TASK DETAILS: Report all lines below with the word "MkArTuple".

Dataset entries

(* ===== verification/Base64.v ===== *)
(** Go's encoding/base64 with the standard alphabet and padding (StdEncoding), as the space
    framework uses it for kubeconfigs in secrets: EncodeToString and DecodeString, which
    ignores line breaks, and that the one undoes the other. *)

From Stdlib Require Import Ascii ZArith Zify Lia.
From Stdlib Require String.
From S2P Require Import Prelude.

#[local] Open Scope N_scope.

Definition base64_alphabet : list ascii :=
  String.list_ascii_of_string "ABCDEFGHIJKLMNOPQRSTUVWXYZabcdefghijklmnopqrstuvwxyz0123456789+/".
Definition base64_pad : ascii := "="%char.

Definition encode_sextet (n : N) : ascii := nth (N.to_nat n) base64_alphabet base64_pad.

Fixpoint index_of (c : ascii) (l : list ascii) (n : N) : option N :=
  match l with
  | [] => None
  | c' :: l => if bool_decide (c = c') then Some n else index_of c l (n + 1)
  end.

Definition decode_sextet (c : ascii) : option N := index_of c base64_alphabet 0.

(** Three bytes are four digits of six bits; one or two bytes at the end are padded. *)
Fixpoint encode_bytes (l : list N) : list ascii :=
  match l with
  | [] => []
  | [a] => [encode_sextet (a / 4); encode_sextet (a mod 4 * 16); base64_pad; base64_pad]
  | [a; b] => [encode_sextet (a / 4); encode_sextet (a mod 4 * 16 + b / 16); encode_sextet (b mod 16 * 4); base64_pad]
  | a :: b :: c :: l =>
      encode_sextet (a / 4) :: encode_sextet (a mod 4 * 16 + b / 16) ::
      encode_sextet (b mod 16 * 4 + c / 64) :: encode_sextet (c mod 64) :: encode_bytes l
  end.

(** Padding is allowed in the last four digits only; bits that are not used are ignored. *)
Fixpoint decode_digits (l : list ascii) : option (list N) :=
  match l with
  | [] => Some []
  | d1 :: d2 :: d3 :: d4 :: l =>
      s1 ← decode_sextet d1;
      s2 ← decode_sextet d2;
      if bool_decide (d4 = base64_pad) then
        match l with
        | _ :: _ => None
        | [] =>
            if bool_decide (d3 = base64_pad) then Some [s1 * 4 + s2 / 16]
            else s3 ← decode_sextet d3; Some [s1 * 4 + s2 / 16; s2 mod 16 * 16 + s3 / 4]
        end
      else
        s3 ← decode_sextet d3;
        s4 ← decode_sextet d4;
        rest ← decode_digits l;
        Some ((s1 * 4 + s2 / 16) :: (s2 mod 16 * 16 + s3 / 4) :: (s3 mod 4 * 64 + s4) :: rest)
  | _ => None
  end.

Definition is_line_break (c : ascii) : bool :=
  bool_decide (c = ascii_of_nat 10) || bool_decide (c = ascii_of_nat 13).

Definition EncodeToString (src : string) : string :=
  String.string_of_list_ascii (encode_bytes (N_of_ascii <$> String.list_ascii_of_string src)).

(** [None] is an error. *)
Definition DecodeString (s : string) : option string :=
  bytes ← decode_digits (List.filter (λ c, negb (is_line_break c)) (String.list_ascii_of_string s));
  Some (String.string_of_list_ascii (ascii_of_N <$> bytes)).

(** * The round trip *)

Lemma sextet_roundtrip n :
  n < 64 → decode_sextet (encode_sextet n) = Some n ∧ encode_sextet n ≠ base64_pad ∧ is_line_break (encode_sextet n) = false.
Proof.
  intros Hn. assert (Forall (λ k, decode_sextet (encode_sextet (N.of_nat k)) = Some (N.of_nat k) ∧
    encode_sextet (N.of_nat k) ≠ base64_pad ∧ is_line_break (encode_sextet (N.of_nat k)) = false) (seq 0 64)) as Hall.
  { repeat (apply Forall_cons; split; [vm_compute; done|]). done. }
  rewrite Forall_forall in Hall. specialize (Hall (N.to_nat n)). rewrite N2Nat.id in Hall. apply Hall, elem_of_seq. lia.
Qed.

Lemma byte_bound c : N_of_ascii c < 256.
Proof. by destruct c as [[] [] [] [] [] [] [] []]. Qed.

(** Three elements at a time. *)
Lemma list_ind3 {A} (P : list A → Prop) :
  P [] → (∀ a, P [a]) → (∀ a b, P [a; b]) → (∀ a b c l, P l → P (a :: b :: c :: l)) → ∀ l, P l.
Proof.
  intros H0 H1 H2 H3. fix IH 1. intros [|a [|b [|c l]]]; [done|apply H1|apply H2|apply H3, IH].
Qed.

Lemma three_bytes a b c :
  a < 256 → b < 256 → c < 256 →
  a / 4 < 64 ∧ a mod 4 * 16 + b / 16 < 64 ∧ b mod 16 * 4 + c / 64 < 64 ∧ c mod 64 < 64 ∧
  a / 4 * 4 + (a mod 4 * 16 + b / 16) / 16 = a ∧
  (a mod 4 * 16 + b / 16) mod 16 * 16 + (b mod 16 * 4 + c / 64) / 4 = b ∧
  (b mod 16 * 4 + c / 64) mod 4 * 64 + c mod 64 = c.
Proof. intros Ha Hb Hc. split_and!; zify; Z.to_euclidean_division_equations; lia. Qed.

(** The digits of an encoding are no line breaks, and decode to the bytes. *)
Lemma encode_decode l :
  Forall (λ b, b < 256) l →
  Forall (λ c, is_line_break c = false) (encode_bytes l) ∧ decode_digits (encode_bytes l) = Some l.
Proof.
  assert (is_line_break base64_pad = false) as Hpad by done.
  assert (0 < 256) as H0 by done.
  induction l as [|a|a b|a b c l IH] using list_ind3; [done| | |]; rewrite !Forall_cons.
  - intros [Ha _]. destruct (three_bytes a 0 0 Ha H0 H0) as (H1 & H2 & _ & _ & E1 & _).
    rewrite N.add_0_r in H2, E1. cbn [encode_bytes].
    destruct (sextet_roundtrip _ H1) as (D1 & _ & B1). destruct (sextet_roundtrip _ H2) as (D2 & _ & B2).
    split; [by repeat constructor|]. cbn [decode_digits]. rewrite D1 D2. cbn. by rewrite E1.
  - intros (Ha & Hb & _). destruct (three_bytes a b 0 Ha Hb H0) as (H1 & H2 & H3 & _ & E1 & E2 & _).
    rewrite N.add_0_r in H3, E2. cbn [encode_bytes].
    destruct (sextet_roundtrip _ H1) as (D1 & _ & B1). destruct (sextet_roundtrip _ H2) as (D2 & _ & B2).
    destruct (sextet_roundtrip _ H3) as (D3 & P3 & B3).
    split; [by repeat constructor|]. cbn [decode_digits]. rewrite D1 D2. cbn [mbind option_bind].
    rewrite bool_decide_eq_true_2 // bool_decide_eq_false_2 // D3. cbn [mbind option_bind]. by rewrite E1 E2.
  - intros (Ha & Hb & Hc & Hl). destruct (three_bytes a b c Ha Hb Hc) as (H1 & H2 & H3 & H4 & E1 & E2 & E3).
    destruct (IH Hl) as [Hbreaks Hdec]. cbn [encode_bytes].
    destruct (sextet_roundtrip _ H1) as (D1 & _ & B1). destruct (sextet_roundtrip _ H2) as (D2 & _ & B2).
    destruct (sextet_roundtrip _ H3) as (D3 & _ & B3). destruct (sextet_roundtrip _ H4) as (D4 & P4 & B4).
    split; [by repeat constructor|]. cbn [decode_digits]. rewrite D1 D2. cbn [mbind option_bind].
    rewrite bool_decide_eq_false_2 // D3 D4 Hdec. cbn [mbind option_bind]. by rewrite E1 E2 E3.
Qed.

Lemma DecodeString_EncodeToString s : DecodeString (EncodeToString s) = Some s.
Proof.
  unfold DecodeString, EncodeToString. rewrite String.list_ascii_of_string_of_list_ascii.
  set (l := N_of_ascii <$> String.list_ascii_of_string s).
  destruct (encode_decode l) as [Hbreaks Hdec].
  { apply Forall_fmap, Forall_true. intros c. apply byte_bound. }
  assert (List.filter (λ c, negb (is_line_break c)) (encode_bytes l) = encode_bytes l) as ->.
  { clear Hdec. induction Hbreaks as [|c cs Hc _ IH]; [done|]. cbn [List.filter]. rewrite Hc. cbn [negb]. by rewrite IH. }
  rewrite Hdec. cbn [mbind option_bind]. f_equal. unfold l. rewrite -list_fmap_compose.
  rewrite -{2}(String.string_of_list_ascii_of_string s). f_equal. rewrite -{2}(list_fmap_id (String.list_ascii_of_string s)).
  apply list_fmap_ext. intros i c _. apply ascii_N_embedding.
Qed.
(** [name] is not empty. *)
Fixpoint arMap_insert (name : list string) (spec : ResourceSpec) (am : arMap) : arMap :=
  match name with
  | [] => am
  | step :: rest =>
      let art := default (MkArTuple None ∅) (am !! step) in
      match rest with
      | [] => <[step := MkArTuple (Some spec) (artSubresources art)]> am
      | _ :: _ => <[step := MkArTuple (artSpec art) (arMap_insert rest spec (artSubresources art))]> am
      end
  end.

Definition with_name (name : string) (subs : list ResourceSpec) (s : ResourceSpec) : ResourceSpec :=
  MkResourceSpec name (rsSingularName s) (rsNamespaced s) (rsGroup s) (rsVersion s) (rsKind s) (rsVerbs s)
    (rsSubResources s ++ subs) (rsDefiners s).

(** The specs that are passed to the consumer.  The fuel bounds the depth of the map; [None]
    when it is not enough. *)
Fixpoint arMap_toList `{MapRange} (fuel : nat) (am : arMap) : option (list ResourceSpec) :=
  match fuel with
  | O => None
  | S fuel =>
      for_each (map_range am) (λ '(name, art) consumed,
        consumed ← consumed;
        match artSpec art with
        | None => Some consumed
        | Some spec =>
            subSpecs ← arMap_toList fuel (artSubresources art);
            Some (consumed ++ [with_name name subSpecs spec])
        end) (Some [])
  end.

(** ** Listing *)

Section listing.
Context `{MapRange} {Cache : Type}.
Abbreviation RLW := (resourcesListWatcher Cache).
(** Discovery, through its cache, and schema.ParseGroupVersion, which may fail *)
Context (ServerGroupsAndResources : Cache → list APIGroup * list APIResourceList * Cache).
Context (ServerPreferredResources : Cache → list APIResourceList * Cache).
Context (ParseGroupVersion : string → option (string * string)).
Lemma rlw_step_inv rlw h rlw' h' : rlw_step (rlw, h) (rlw', h') → rlw_inv rlw h → rlw_inv rlw' h'.
Proof.
  intros Hstep Hinv. inversion Hstep as [Obj supplier now event ? ? ? Hev|now ? ? ? Hev|v ? ? ? Hl|v res ? ? ? Hl|
    rv timeout id ? ? ? Hw|now wait ? ? ? Hc|id ? ?]; subst.
  - assert (∃ obj set, invalidateWithDefinerLocked cache_Invalidate now (Some obj) (Some supplier) set rlw = Some rlw' ∧
      definitions_after supplier event (hDefinitions h) =
      <[definerOf supplier obj := list_to_set (if set : bool then EnumerateDefinedResources supplier obj.1 else [])]>
        (hDefinitions h)) as (obj & set & Hinval & ->).
    { destruct event as [obj|old obj|obj]; exists obj; [exists true|exists true|exists false]; done. }
    apply invalidated in Hinval as (Hv & Hn & Hc & _ & Hd). destruct (Hd (inv_exact _ _ Hinv)) as [Hex Hd'].
    apply (inv_grows rlw); [done|done|by rw Hd' (inv_definitions _ _ Hinv)|done|done|by left].
  - unfold Invalidate in Hev. apply invalidated in Hev as (Hv & Hn & Hc & _ & Hd). destruct (Hd (inv_exact _ _ Hinv)) as [Hex Hd'].
    apply (inv_grows rlw); [done|done|by rw Hd' (inv_definitions _ _ Hinv)|done|done|by left].
  - injection Hl as _ <-. apply (inv_grows rlw); [done|apply Hinv|apply Hinv|done|done|]. right. cbn. set_solver.
  - apply listed_only in Hl as [cache ->]. by destruct Hinv.
  - unfold Watch in Hw. case_bool_decide; [|done]. cbn [negb] in Hw. destruct timeout; [|done]. injection Hw as <- <-.
    destruct Hinv. split; cbn; [done|done|done| | |].
    + intros id. rw elem_of_snoc. destruct (decide (id = length (cancels rlw))) as [-> |Hid].
      * rw lookup_insert_eq. split; [by right|by eexists].
      * rw lookup_insert_ne // inv_cancels0. split; [by left|]. by intros [?|?].
    + intros id. rw elem_of_snoc length_app. cbn. intros [Hid%inv_fresh0| ->]; lia.
    + intros id c. destruct (decide (id = length (cancels rlw))) as [-> |Hid].
      * rw lookup_insert_eq. intros [= <-] _. by left.
      * rw lookup_insert_ne //. apply inv_current0.
  - unfold cycle in Hc. destruct (needRelist rlw) eqn:Hn; [|by injection Hc as _ <-].
    case_bool_decide; [by injection Hc as _ <-|]. injection Hc as _ <-. destruct Hinv. split; cbn; try done.
    intros id c Hid Hrun. destruct Hrun. assert (id ∈ cancels rlw) by (apply inv_cancels0; by eexists). set_solver.
  - destruct Hinv. split; cbn; try done. intros id' c Hid Hrun. apply (inv_current0 id'); [done|set_solver].
Qed.
Lemma removeFinalizer_none l : spaceFinalizerName ∉ l → removeFinalizer l = l.
Proof.
  intros Hl. unfold removeFinalizer.
  assert (∀ ix removed, for_each ix (λ i '(array, removed),
      if bool_decide (array !! i = Some spaceFinalizerName)
      then (take i array ++ drop (i + 1) array ++ drop (length l - 1) array, true)
      else (array, removed)) (l, removed) = (l, removed)) as Hskip.
  { induction ix as [|i ix IH]; intros removed; [done|]. rw for_each_cons bool_decide_eq_false_2; [apply IH|].
    by intros Hin%list_elem_of_lookup_2. }
  by rw Hskip.
Qed.

(** * Secrets *)

Lemma putSecret_done ns sec c :
  writes_secrets ss secrets ns →
  ∃ c', putSecret ss ns sec c = (Done (), c') ∧ same_but_server c c' ∧ spaces (server c') = spaces (server c) ∧
    secrets (server c') = <[(ns, secName sec) := sec]> (secrets (server c)).
Proof.
  intros Hw. unfold putSecret. rw SM_bind_eq. destruct (ss_CreateSecret ss ns sec (server c)) as [o s1] eqn:H1.
  rw (call_eq _ _ o s1) //. destruct (secrets (server c) !! (ns, secName sec)) as [old|] eqn:Hold; cycle 1.
  - pose proof (creates_absent_secret ss secrets ns Hw sec (server c) Hold) as Ho. rewrite H1 in Ho. cbn in Ho. subst o. apply create_secret_ok in H1 as [Hsec Hsp]. by eexists.
  - pose proof (reports_present_secret ss secrets ns Hw sec (server c)) as Ho. rewrite H1 in Ho.
    cbn in Ho. rewrite Ho in H1 |- *; [|by eexists]. apply create_secret_exists in H1 as [Hsec Hsp]. rw SM_bind_eq. destruct (ss_UpdateSecret ss ns sec s1) as [ok s2] eqn:H2.
    rw (call_eq _ _ ok s2) //. pose proof (updates_present_secret ss secrets ns Hw sec s1) as Hok. rewrite H2 Hsec in Hok.
    cbn in Hok. rewrite Hok in H2 |- *; [|by eexists]. apply update_secret_ok in H2 as [Hsec' Hsp']. eexists. split; [done|]. split; [done|]. cbn [server].
    split; [congruence|]. by rw Hsec' Hsec.
Qed.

ANSWER SPACE:
      let art := default (MkArTuple None ∅) (am !! step) in
      | [] => <[step := MkArTuple (Some spec) (artSubresources art)]> am
      | _ :: _ => <[step := MkArTuple (artSpec art) (arMap_insert rest spec (artSubresources art))]> am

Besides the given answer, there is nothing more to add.